Starmer announced the investment of £21.7 billion over 25 years to support three carbon capture projects in Teesside and Merseyside in the north of England.
“It’s a landmark week in our national history because this week we saw the end of coal, the power that built this country for many years,” Starmer said, speaking in Chester, near Liverpool.
“Now … we see the new future on our horizon with carbon capture and storage, the largest program in this new and vital industry anywhere in the world.”
Britain’s last coal-fired power station closed earlier this week, boosting the country’s ambitions to become carbon neutral by 2050.
French PM promises more taxes and spending cuts ahead of budget battle
The new investment will help fund “two carbon capture clusters” in areas that have suffered industrial decline.
The government says it will attract a further £8 billion in private investment.
Speaking at a glass factory, Starmer acknowledged the need for cleaner energy to meet the UK’s climate targets, while hoping to ease some of the pain that comes with the energy transition.
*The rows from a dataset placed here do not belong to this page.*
(** * A skip-list key/value store: shallow embedding and verification

    The repository holds three renderings of one ordered map:
    - [xsf_skip_list::XSFSkipList] (xsf_skip_list.h): [uint8_t] levels, a
      seeded [std::mt19937], a member mutex taken by [put] and [remove];
    - [momu::skip_list::SkipList] (same file): the same algorithm split into
      helpers ([move_forward_in_level], [adjust_max_level], ...);
    - the older [xsf_skip_list::SkipList]: [int] levels, [rand()], a global
      mutex, and the text snapshot ([dump_file] / [load_file]).

    Nodes live in a store indexed by addresses; a pointer is an
    [option addr] with [None] for [nullptr].  Keys are [int]s, values are
    of an arbitrary type. *)

From Stdlib Require Import ZArith Ascii String.
From stdpp Require Import base gmap list sorting strings.

Local Open Scope nat_scope.

(** ** Faults, exceptions and results *)

(** What a run can do instead of returning: read outside an array,
    dereference [nullptr] or a freed node, loop forever, or wait forever for
    a mutex. *)
Inductive fault := OutOfBounds | NullDeref | Dangling | Diverged | Blocked.

Inductive res (A : Type) : Type :=
  | Ok (a : A)
  | Err (f : fault).
Arguments Ok {A} a.
Arguments Err {A} f.

#[global] Instance res_ret : MRet res := @Ok.
#[global] Instance res_bind : MBind res :=
  λ A B f m, match m with Ok a => f a | Err e => Err e end.

(** The C++ exceptions the code can raise. *)
Inductive exn := bad_alloc | invalid_argument | out_of_range.

(** A call either returns a value or leaves by an exception; in both cases
    the object is left in some state. *)
Inductive completion (S A : Type) : Type :=
  | Returned (a : A) (s : S)
  | Threw (e : exn) (s : S).
Arguments Returned {S A} a s.
Arguments Threw {S A} e s.

(** The state a call leaves the object in. *)
Definition state_of {S A : Type} (c : completion S A) : S :=
  match c with Returned _ s => s | Threw _ s => s end.

(** ** Nodes and the store *)

Definition addr := nat.

Record Node (V : Type) : Type := mkNode {
  key_ : Z;
  value_ : V;
  forward_ : list (option addr);
  node_level_ : nat
}.
Arguments mkNode {V} _ _ _ _.
Arguments key_ {V} _.
Arguments value_ {V} _.
Arguments forward_ {V} _.
Arguments node_level_ {V} _.

(** [Node(key, value, level)]: the link array has [level + 1] null slots. *)
Definition new_Node {V} (key : Z) (value : V) (level : nat) : Node V :=
  mkNode key value (replicate (level + 1) None) level.

Definition set_forward {V} (n : Node V) (f : list (option addr)) : Node V :=
  mkNode (key_ n) (value_ n) f (node_level_ n).

Definition set_value {V} (n : Node V) (v : V) : Node V :=
  mkNode (key_ n) v (forward_ n) (node_level_ n).

(** The data members the three classes share, and the store their nodes
    live in.  [element_count_] is unbounded: the count cannot reach the
    limit of [size_t] while every node takes memory. *)
Record skip_list (V G : Type) : Type := mkSkipList {
  max_level_ : nat;
  skip_list_level_ : nat;
  header_ : addr;
  element_count_ : nat;
  mutex_ : bool;
  gen_ : G;
  store_ : gmap addr (Node V)
}.
Arguments mkSkipList {V G} _ _ _ _ _ _ _.
Arguments max_level_ {V G} _.
Arguments skip_list_level_ {V G} _.
Arguments header_ {V G} _.
Arguments element_count_ {V G} _.
Arguments mutex_ {V G} _.
Arguments gen_ {V G} _.
Arguments store_ {V G} _.

Section store.
Context {V : Type}.
Implicit Types (h : gmap addr (Node V)) (n : Node V).

(** [*p] for a non-null [p]. *)
Definition deref h (a : addr) : res (Node V) :=
    match h !! a with Some n => Ok n | None => Err Dangling end.

(** [p->...] for a pointer that may be null. *)
Definition nonnull (p : option addr) : res addr :=
    match p with Some a => Ok a | None => Err NullDeref end.

(** [arr[i]], read. *)
Definition at_index {A} (l : list A) (i : nat) : res A :=
    match l !! i with Some x => Ok x | None => Err OutOfBounds end.

(** [arr[i] = x]. *)
Definition store_index {A} (l : list A) (i : nat) (x : A) : res (list A) :=
    if decide (i < length l) then Ok (<[i:=x]> l) else Err OutOfBounds.

(** [a->forward_[i]], read. *)
Definition load_forward h (a : addr) (i : nat) : res (option addr) :=
    n ← deref h a; at_index (forward_ n) i.

(** [a->forward_[i] = x]. *)
Definition store_forward h (a : addr) (i : nat) (x : option addr)
      : res (gmap addr (Node V)) :=
    n ← deref h a;
    f ← store_index (forward_ n) i x;
    Ok (<[a := set_forward n f]> h).

(** [new Node<K, V>(key, value, level)] at an address that is not live. *)
Definition alloc h (n : Node V) : addr * gmap addr (Node V) :=
    let a := fresh (dom h) in (a, <[a := n]> h).
End store.

(** ** The algorithm shared by the three classes *)

Section engine.
Context {V G : Type}.
(** One toss of the coin: [distribution_(gen_)], or [rand() % 2]. *)
Variable draw : G → bool * G.
(** Conversion to the type of the level counters: [uint8_t] in
    [XSFSkipList] and [momu::SkipList], [int] in the older class. *)
Variable wrap : nat → nat.

Implicit Types (h : gmap addr (Node V)) (s : skip_list V G).

(** [while (cur->forward_[lvl] && cur->forward_[lvl]->key_ < key)
       cur = cur->forward_[lvl];]
    A walk that takes more steps than there are nodes has entered a
    cycle and never ends: the fuel is the size of the store. *)
Fixpoint move_forward_in_level (fuel : nat) h (cur : addr) (lvl : nat)
      (key : Z) : res addr :=
    match fuel with
    | 0 => Err Diverged
    | S fuel' =>
      nxt ← load_forward h cur lvl;
      match nxt with
      | None => Ok cur
      | Some a =>
        m ← deref h a;
        if bool_decide (key_ m < key)%Z
        then move_forward_in_level fuel' h a lvl key
        else Ok cur
      end
    end.

(** [for (int i = skip_list_level_; i >= 0; i--) { <walk>; update[i] = current; }] *)
Fixpoint traverse_and_collect_predecessors h (i : nat) (cur : addr)
      (key : Z) (update : list (option addr))
      : res (addr * list (option addr)) :=
    cur' ← move_forward_in_level (S (size h)) h cur i key;
    update' ← store_index update i (Some cur');
    match i with
    | 0 => Ok (cur', update')
    | S i' => traverse_and_collect_predecessors h i' cur' key update'
    end.

(** The search of [get]: the same descent without the trail. *)
Fixpoint traverse_to_level_zero h (i : nat) (cur : addr) (key : Z)
      : res addr :=
    cur' ← move_forward_in_level (S (size h)) h cur i key;
    match i with
    | 0 => Ok cur'
    | S i' => traverse_to_level_zero h i' cur' key
    end.

(** [Node* update[max_level_ + 1]; memset(update, 0, ...)] and the
    descent from the header. *)
Definition find_predecessors s (key : Z) : res (addr * list (option addr)) :=
    traverse_and_collect_predecessors (store_ s) (skip_list_level_ s)
      (header_ s) key (replicate (max_level_ s + 1) None).

(** [current = current->forward_[0];
    if (current != nullptr && current->key_ == key)]: the node that holds
    [key], if there is one. *)
Definition get_node_at_level_zero h (pred : addr) (key : Z)
      : res (option addr) :=
    nxt ← load_forward h pred 0;
    match nxt with
    | None => Ok None
    | Some a =>
      m ← deref h a;
      Ok (if bool_decide (key_ m = key) then Some a else None)
    end.

(** [while (distribution_(gen_) && k < max_level_) k++;]
    The coin is tossed before the bound is tested; [n] is
    [max_level_ - k], so [k < max_level_] reads [n ≠ 0]. *)
Fixpoint random_level_loop (n k : nat) (g : G) : nat * G :=
    let '(heads, g') := draw g in
    match n with
    | 0 => (k, g')
    | S n' => if heads then random_level_loop n' (S k) g' else (k, g')
    end.

Definition get_random_level s : nat * G :=
    random_level_loop (max_level_ s) 0 (gen_ s).

(** [for (i = skip_list_level_ + 1; i < new_node_level + 1; i++)
       update[i] = header_;]
    [i] has the counter's type, the bound is computed in [int]. *)
Fixpoint raise_loop (fuel : nat) (i lvl : nat) (hdr : addr)
      (update : list (option addr)) : res (list (option addr)) :=
    match fuel with
    | 0 => Err Diverged
    | S fuel' =>
      if bool_decide (i < lvl + 1) then
        update' ← store_index update i (Some hdr);
        raise_loop fuel' (wrap (i + 1)) lvl hdr update'
      else Ok update
    end.

(** [if (lvl > skip_list_level_) { <raise_loop>; skip_list_level_ = lvl; }] *)
Definition adjust_max_level_for_insertion s (lvl : nat)
      (update : list (option addr)) : res (list (option addr) * nat) :=
    if bool_decide (skip_list_level_ s < lvl) then
      update' ← raise_loop (S (S (max_level_ s))) (wrap (skip_list_level_ s + 1))
                           lvl (header_ s) update;
      Ok (update', lvl)
    else Ok (update, skip_list_level_ s).

(** [for (i = 0; i <= new_node_level; i++) {
       new_node->forward_[i] = update[i]->forward_[i];
       update[i]->forward_[i] = new_node; }] *)
Fixpoint splice_loop (fuel : nat) (i lvl : nat) (new_node : addr)
      (update : list (option addr)) h : res (gmap addr (Node V)) :=
    match fuel with
    | 0 => Err Diverged
    | S fuel' =>
      if bool_decide (i ≤ lvl) then
        p ← at_index update i;
        p ← nonnull p;
        nxt ← load_forward h p i;
        h ← store_forward h new_node i nxt;
        h ← store_forward h p i (Some new_node);
        splice_loop fuel' (wrap (i + 1)) lvl new_node update h
      else Ok h
    end.

(** [for (i = 0; i <= skip_list_level_; i++)
       if (update[i]->forward_[i] == current)
         update[i]->forward_[i] = current->forward_[i];] *)
Fixpoint unlink_loop (fuel : nat) (i top : nat) (current : addr)
      (update : list (option addr)) h : res (gmap addr (Node V)) :=
    match fuel with
    | 0 => Err Diverged
    | S fuel' =>
      if bool_decide (i ≤ top) then
        p ← at_index update i;
        p ← nonnull p;
        nxt ← load_forward h p i;
        if bool_decide (nxt = Some current) then
          x ← load_forward h current i;
          h ← store_forward h p i x;
          unlink_loop fuel' (wrap (i + 1)) top current update h
        else unlink_loop fuel' (wrap (i + 1)) top current update h
      else Ok h
    end.

(** [while (skip_list_level_ > 0 &&
           header_->forward_[skip_list_level_] == nullptr)
       skip_list_level_--;] *)
Fixpoint adjust_max_level h (hdr : addr) (top : nat) : res nat :=
    match top with
    | 0 => Ok 0
    | S top' =>
      x ← load_forward h hdr top;
      match x with
      | None => adjust_max_level h hdr top'
      | Some _ => Ok top
      end
    end.

(** The body of [put] / [insert_element] between taking and releasing
    the mutex.  [mem] tells whether [new] finds memory for the node.  The
    result is the older class's return code: 1 for an update, 0 for an
    insertion. *)
Definition put_body (mem : bool) (key : Z) (value : V) s
      : res (completion (skip_list V G) nat) :=
    '(cur, update) ← find_predecessors s key;
    hit ← get_node_at_level_zero (store_ s) cur key;
    match hit with
    | Some c =>
      n ← deref (store_ s) c;
      Ok (Returned 1
            (mkSkipList (max_level_ s) (skip_list_level_ s) (header_ s)
               (element_count_ s) (mutex_ s) (gen_ s)
               (<[c := set_value n value]> (store_ s))))
    | None =>
      let '(lvl, g) := get_random_level s in
      '(update, top) ← adjust_max_level_for_insertion s lvl update;
      if mem then
        let '(new_node, h) := alloc (store_ s) (new_Node key value lvl) in
        h ← splice_loop (S (S (max_level_ s))) 0 lvl new_node update h;
        Ok (Returned 0
              (mkSkipList (max_level_ s) top (header_ s)
                 (element_count_ s + 1) (mutex_ s) g h))
      else
        Ok (Threw bad_alloc
              (mkSkipList (max_level_ s) top (header_ s)
                 (element_count_ s) (mutex_ s) g (store_ s)))
    end.

(** The body of [get] / [search_element]. *)
Definition get_body (key : Z) s : res (option V) :=
    cur ← traverse_to_level_zero (store_ s) (skip_list_level_ s)
            (header_ s) key;
    hit ← get_node_at_level_zero (store_ s) cur key;
    match hit with
    | Some c => n ← deref (store_ s) c; Ok (Some (value_ n))
    | None => Ok None
    end.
“Deindustrialization does not mean deindustrialization,” he said, assuring that “the moment is right” for the technology.
Job creation
The new Labor government launched a flagship public body, Great Britain Energy, to boost investment in renewable energy projects to meet net zero targets.
It hopes the carbon sequestration projects will create 4,000 jobs and support another 50,000 in the long term, while removing 8.5 million tonnes of carbon emissions each year.
UAE oil giant ADNOC enlists German chemicals company Covestro
Carbon capture, utilization and storage (CCUS) is a technology that seeks to prevent emissions created by burning fuels for energy and industrial processes from being released into the atmosphere.
Carbon is sequestered and then permanently stored in various underground environments.
According to Starmer, the UK continental shelf holds “a third of the exploitable carbon storage in the whole of Europe”.
The investment will also help fund transport and storage networks to transport coal to geological storage in Liverpool Bay and the North Sea.
While the technology has been discussed in government for over a decade, the latest announcement will see the first carbon dioxide stored from 2028.
“World Race”
The previous Conservative government had committed around £20bn to be spent over 20 years on the CCUS, but Starmer claimed the Tories had not finalized any deal or set aside any money.
Accusing previous governments of being “too slow” on the issue, Starmer confirmed that “carbon sequestration is a fight we can win”.
Britain’s last coal-fired power station is closing
Citing similar moves across Europe and the United States, Starmer said the development of carbon capture technology was a “global race”.
“This is a race, a world race … I’m really happy that we’re putting ourselves in a position not just to be in this world race, but to win,” he said.
The government’s independent advisers to the Commission on Climate Change hailed the move as “very reassuring” on Thursday. The International Energy Agency considers the technology “critical” to achieving net zero.
However, environmental campaigners such as Greenpeace UK criticized the plans as threatening to “extend the life of global warming oil and gas production”.
Last month, British climate scientists wrote a letter to Energy Security Secretary Ed Miliband arguing that CCUS is based on “unproven technology”.
The letter warned that the plan would “lock the UK into the use of fossil fuel-based energy generation until and beyond 2050”.